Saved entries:
== == ==

(* ================================================================== *)
(** ** Reference builder *)

(** The scan [for (size_t i = 0; i < lines.size(); ++i)], entered at index
    [i] with the lines from [i] on.  [i + 1] is computed in [size_t], where
    it cannot wrap since [i < lines.size()], and is narrowed into the [int]
    variables. *)
Fixpoint references_scan (lines : list string) (i : nat)
    (start_line end_line : Z) : Z * Z :=
  match lines with
  | [] => (start_line, end_line)
  | line :: lines' =>
      let start_line :=
        if line =? "#start" then to_int (Z.of_nat (i + 1)) else start_line in
      let end_line :=
        if line =? "#end" then to_int (Z.of_nat (i + 1)) else end_line in
      references_scan lines' (S i) start_line end_line
  end.

Definition parse_references (lines : list string) (bast : BAST) : BAST :=
  let '(start_line, end_line) := references_scan lines 0 (-1)%Z (-1)%Z in
  let refs := References bast in
  let refs := push_back refs ("start:" ++ format_int start_line ++ ";") in
  let refs := push_back refs ("end:" ++ format_int end_line ++ ";") in
  let refs := push_back refs ("endcode:" ++ format_int end_line ++ ";") in
  let refs := push_back refs "bootstrapver:b26;" in
  let refs := push_back refs "bootstraprqcomp:b26c;" in
  let refs := push_back refs "bootstrapast:b26bast;" in
  set_References refs bast.

(* ================================================================== *)
(** ** The environment of one [compile] call *)

(** What the call reads from outside: the files that can be opened for
    reading, with their content, and the clock in seconds since the epoch. *)
Record World : Type := mkWorld {
  fs_read : string -> option string;
  clock : Z
}.

(** What the call leaves behind: its return value, the text sent to
    [std::cout], and the files written, each with its name and content. *)
Record Outcome : Type := mkOutcome {
  exit_code : Z;
  std_out : string;
  artifacts : list (string * string)
}.

(** [get_time()]: the seconds count narrowed to [int]. *)
Definition get_time (w : World) : Z := to_int (clock w).

(* ================================================================== *)
(** ** Debug serializer

    The output stream is the text written so far; [<<] appends. *)

(** [for (const auto& line : v) debugFile << line << '\n';] *)
Fixpoint write_lines (v : list string) (debugFile : string) : string :=
  match v with
  | [] => debugFile
  | line :: v' => write_lines v' (debugFile ++ line ++ nl)
  end.

(** The loop over [ent.args], entered at index [i] with the arguments from
    [i] on; [size] is [ent.args.size()]. *)
Fixpoint write_args (rest : list string) (i size : nat) (debugFile : string)
  : string :=
  match rest with
  | [] => debugFile
  | a :: rest' =>
      let debugFile := debugFile ++ a in
      let debugFile :=
        if (i + 1 <? size)%nat then debugFile ++ ", " else debugFile in
      write_args rest' (S i) size debugFile
  end.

== == ==

When the line with "line :: lines' =>" is reached in the data above, start copying there, and copy each line exactly until the line with "let refs := References bast in" has been copied; copy nothing else.

**Result:**
  | line :: lines' =>
      let start_line :=
        if line =? "#start" then to_int (Z.of_nat (i + 1)) else start_line in
      let end_line :=
        if line =? "#end" then to_int (Z.of_nat (i + 1)) else end_line in
      references_scan lines' (S i) start_line end_line
  end.

Definition parse_references (lines : list string) (bast : BAST) : BAST :=
  let '(start_line, end_line) := references_scan lines 0 (-1)%Z (-1)%Z in
  let refs := References bast in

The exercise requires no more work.